Victims of forced organ harvesting and human-rights advocates gain clearer accountability because the bill enables naming and sanctioning of perpetrators and creates statutory definitions and reporting that support investigations and penalties.
U.S. national security and foreign-policy tools are strengthened because the bill creates economic and travel-related sanction authorities that can deter foreign individuals and entities that facilitate forced organ harvesting.
People with chronic conditions, patients, and health systems benefit from improved legal and regulatory clarity because the bill defines 'forced organ harvesting' and incorporates an adaptable organ definition that allows HHS to add organs by regulation as medical knowledge evolves.
Victims and investigators may still face limited enforcement capacity because the bill's definitions and authorities do not by themselves provide funding or investigative resources to prosecute or remediate forced organ harvesting.
Immigrants, foreign nationals, and families could face immediate harms because listed persons can have visas revoked and be rendered inadmissible, interfering with travel, family reunification, and business activities.
Excluding goods from sanction authority reduces U.S. leverage because countries or entities could evade pressure through trade in goods or by shifting harmful transfers to non‑goods channels, limiting tools to address abuses.
Based on analysis of 10 sections of legislative text.
Requires U.S. reporting on PRC transplant practices and compels targeted sanctions (asset blocks, visa bans) against foreign persons found to have knowingly engaged in forced organ harvesting, while exempting goods.

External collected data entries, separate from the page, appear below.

(** What an authorization does to the caches, and which review it rests on. *)
Lemma Authorize_spec allow deny m a now l host attr m' a' r :
  access_inv allow deny (MkAccessWorld m a now l) -> Authorize Marshal review now m a host attr = (m', a', r) ->
  access_inv allow deny (MkAccessWorld m' a' now (reviews_of m r ++ l)) /\
  (ar_decision r = DecisionAllow -> ar_error r = None /\ exists h mr rw,
     host = Some h /\ (mr, rw) ∈ reviews_of m r ++ l /\ rw_host rw = h /\
     Marshal (rw_spec rw) = Marshal (subjectAccessReviewFromAttributes attr) /\
     st_Allowed (rw_status rw) = true /\ st_Denied (rw_status rw) = false /\
     now <= rw_time rw + Z.max 0 allow).
Proof.
  intros Hinv. unfold Authorize. destruct host as [host|]; [|intros [= <- <- <-]; by split].
  destruct (manager_ClientFor m host) as [m1 [e|[p client]]] eqn:Hm.
  { intros [= <- <- <-]. split; [|done]. destruct Hinv. by split. }
  destruct (host_cache a host p) as [a1 c1] eqn:Ha. destruct (host_cache_spec _ _ _ _ _ Ha) as (Hal & Hde & Hc1 & Hold).
  set (spec := subjectAccessReviewFromAttributes attr).
  assert (forall h c k s e, az_caches a1 !! h = Some c -> lru_holds c k s e ->
    (exists c0, az_caches a !! h = Some c0 /\ lru_holds c0 k s e) \/ cached_from allow deny [] h k s e) as Hold'
    by (intros; left; by eapply Hold).
  destruct (Marshal spec) as [key|] eqn:Hkey.
  2: { intros [= <- <- <-]. split; [|done]. by apply (access_inv_update _ _ _ _ _ [] Hinv). }
  destruct (lru_Get now c1 key) as [c2 [entry|]] eqn:Hget.
  - intros [= <- <- <-]. unfold reviews_of. rewrite decided_reviewed. split.
    + apply (access_inv_update _ _ _ _ _ [] Hinv); [done..|]. intros h c k s e Hl Hh. left.
      by eapply got_cache_holds.
    + intros (Herr & Hal' & Hden)%decided_allow. split; [done|].
      destruct (lru_Get_Some now c1 key entry) as (e & Hh & He); [by rewrite Hget|].
      destruct (Hold host c1 key entry e Hc1 Hh) as (c0 & Hc0 & Hh0).
      destruct (ai_cached _ _ _ Hinv host c0 key entry e Hc0 Hh0) as (mr & rw & Hin & Hhost & Hk & Hst & ->).
      exists host, mr, rw. unfold life in He. rewrite Hal' in He. split_and!; try done; [congruence..|lia].
  - destruct (review now client spec) as [e|status] eqn:Hrev.
    { intros [= <- <- <-]. split; [|done]. apply (access_inv_update _ _ _ _ _ [] Hinv); [done..|].
      intros h c k s e' Hl Hh. left. by eapply got_cache_holds. }
    set (rw := MkReviewed now host p client spec status). intros [= <- <- <-].
    unfold reviews_of. rewrite decided_reviewed. split.
    + apply (access_inv_update _ _ _ _ _ [(m, rw)] Hinv); [done|done| |by repeat constructor|].
      { repeat constructor; cbn; [by rewrite Hm|done]. }
      intros h c k s e Hl Hh.
      destruct (az_with_cache_holds _ _ _ _ _ _ _ _ Hl Hh) as [[-> Hh2]|(c0 & Hl0 & Hh0)]; [|left; by eapply Hold].
      assert (lru_holds c2 k s e \/ (k = key /\ s = status /\ e = now + life allow deny status)) as [Hh3|(-> & -> & ->)].
      { destruct (shouldCache attr); [|by left]. destruct (lru_Add_holds _ _ _ _ _ _ _ _ Hh2) as [|(-> & -> & ->)]; [by left|].
        right. unfold life. destruct Hinv as [Hia Hid _ _ _]. cbn in Hia, Hid. split_and!; [done..|].
        rewrite <- Hia, <- Hid, <- Hal, <- Hde. done. }
      * left. eapply Hold; [exact Hc1|]. apply (lru_Get_holds now c1 key). by rewrite Hget.
      * right. exists m, rw. split_and!; [by left|done..].
    + intros (Herr & Hal' & Hden)%decided_allow. split; [done|]. exists host, m, rw.
      split_and!; [done|by left|done|done|done|done|cbn; lia].
Qed.

Lemma access_inv_step allow deny w w' : access_step w w' -> access_inv allow deny w -> access_inv allow deny w'.
Proof.
  intros [m a now l host attr m' a' r Haz|m a now l m'|m a now l i|m a now l now' Hle] Hinv.
  - by apply (Authorize_spec _ _ _ _ _ _ _ _ _ _ _ Hinv Haz).
  - destruct Hinv. by split.
  - unfold watch_done. destruct (az_watchers a !! i) as [[host p]|]; [|done]. destruct (default _ _); [|done].
    apply (access_inv_update _ _ _ _ _ [] Hinv); [done..|].
    cbn. intros h c k s e [_ Hl]%lookup_delete_Some Hh. eauto.
  - destruct Hinv as [Ha Hd Hasked Hpast Hc]. split; try done. cbn in *. eapply Forall_impl; [exact Hpast|]. cbn. lia.
Qed.

Lemma access_inv_reachable allow deny m now w :
  rtc access_step (MkAccessWorld m (NewMultiClusterSubjectAccessReviewAuthorizer allow deny) now []) w ->
  access_inv allow deny w.
Proof.
  intros Hr. refine (rtc_ind_l (fun w0 => access_inv allow deny w0 -> access_inv allow deny w) w _ _ _ Hr _).
  - done.
  - intros x y Hs _ IH Hx. apply IH. by eapply access_inv_step.
  - split; try done; constructor.
Qed.

(** C10: Whatever was authorised before and however clusters changed, a
    request is allowed only on the answer of an endpoint: one of the cluster
    its host named when it was asked, about a review that reads the same,
    allowed and not denied, and no longer ago than the life of an answer.  An
    error is never an answer that allows. *)
Theorem access_reviewed allow deny m0 now0 m a now l host attr m' a' r :
  rtc access_step (MkAccessWorld m0 (NewMultiClusterSubjectAccessReviewAuthorizer allow deny) now0 [])
    (MkAccessWorld m a now l) ->
  Authorize Marshal review now m a host attr = (m', a', r) -> ar_decision r = DecisionAllow ->
  ar_error r = None /\ exists h mr rw, host = Some h /\ (mr, rw) ∈ reviews_of m r ++ l /\ asked (mr, rw) /\
    rw_host rw = h /\ Marshal (rw_spec rw) = Marshal (subjectAccessReviewFromAttributes attr) /\
    st_Allowed (rw_status rw) = true /\ st_Denied (rw_status rw) = false /\
    rw_time rw <= now <= rw_time rw + Z.max 0 allow.
Proof.
  intros Hr%access_inv_reachable Haz Hallow. destruct (Authorize_spec _ _ _ _ _ _ _ _ _ _ _ Hr Haz) as [Hinv Hspec].
  destruct (Hspec Hallow) as (Herr & h & mr & rw & Hh & Hin & Hhost & Hk & Hal & Hde & Htime). split; [done|].
  pose proof (proj1 (Forall_forall _ _) (ai_asked _ _ _ Hinv) _ Hin) as Hasked.
  pose proof (proj1 (Forall_forall _ _) (ai_past _ _ _ Hinv) _ Hin) as Hpast.
  exists h, mr, rw. by repeat (split; [assumption|]).
Qed.

(** ** Tokens *)

Record token_review_state := MkTokenState {
  ts_world : token_world;
  ts_authenticator : token_authenticator;
  ts_now : Z
}.

Inductive token_review_step : token_review_state -> token_review_state -> Prop :=
  | token_authenticate s a now host token s' a' r :
      AuthenticateToken token_review now s a host token = (s', a', r) ->
      token_review_step (MkTokenState s a now) (MkTokenState s' a' now)
  | token_change m made a now m' : token_review_step (MkTokenState (m, made) a now) (MkTokenState (m', made) a now)
  | token_watch m made a now i :
      token_review_step (MkTokenState (m, made) a now) (MkTokenState (m, made) (token_watch_done m a i) now)
  | token_time s a now now' : now <= now' -> token_review_step (MkTokenState s a now) (MkTokenState s a now').

Definition token_asked (mr : manager * token_reviewed) : Prop :=
  let '(m, tr) := mr in
  snd (manager_ClientFor m (tr_host tr)) = inr (tr_cluster tr, tr_endpoint tr) /\
  token_review (tr_time tr) (tr_endpoint tr) (tr_token tr) = inr (tr_answer tr).

Definition token_life (success failure : Z) (v : option UserInfo) : Z :=
  match v with Some _ => success | None => failure end.

Definition token_from (made : list (manager * token_reviewed)) (host token : string) (v : option UserInfo)
    (P : Z -> Prop) : Prop :=
  exists m tr, (m, tr) ∈ made /\ tr_host tr = host /\ tr_token tr = token /\ tr_answer tr = v /\ P (tr_time tr).

(** The answers a cache of a host holds are those of reviews. *)
Definition cache_from (success failure : Z) (made : list (manager * token_reviewed)) (host : string) (c : tokencache)
    : Prop :=
  tc_success c = success /\ tc_failure c = failure /\
  forall t v e, tc_holds c t v e -> token_from made host t v (fun time => e = time + token_life success failure v).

Introduced March 5, 2026 by Rafael Edward Cruz · Last progress March 5, 2026
Requires the President to impose targeted sanctions (asset blocks and U.S. visa restrictions) on foreign persons the administration determines knowingly engaged in or facilitated forced organ harvesting in the People’s Republic of China, and requires a detailed U.S. government report on Chinese organ transplant practices and related U.S. research ties. The law defines forced organ harvesting, sets timelines for lists and reports, creates narrow exceptions (intelligence, law enforcement, humanitarian, and certain international obligations), and prohibits using these authorities to sanction imported goods.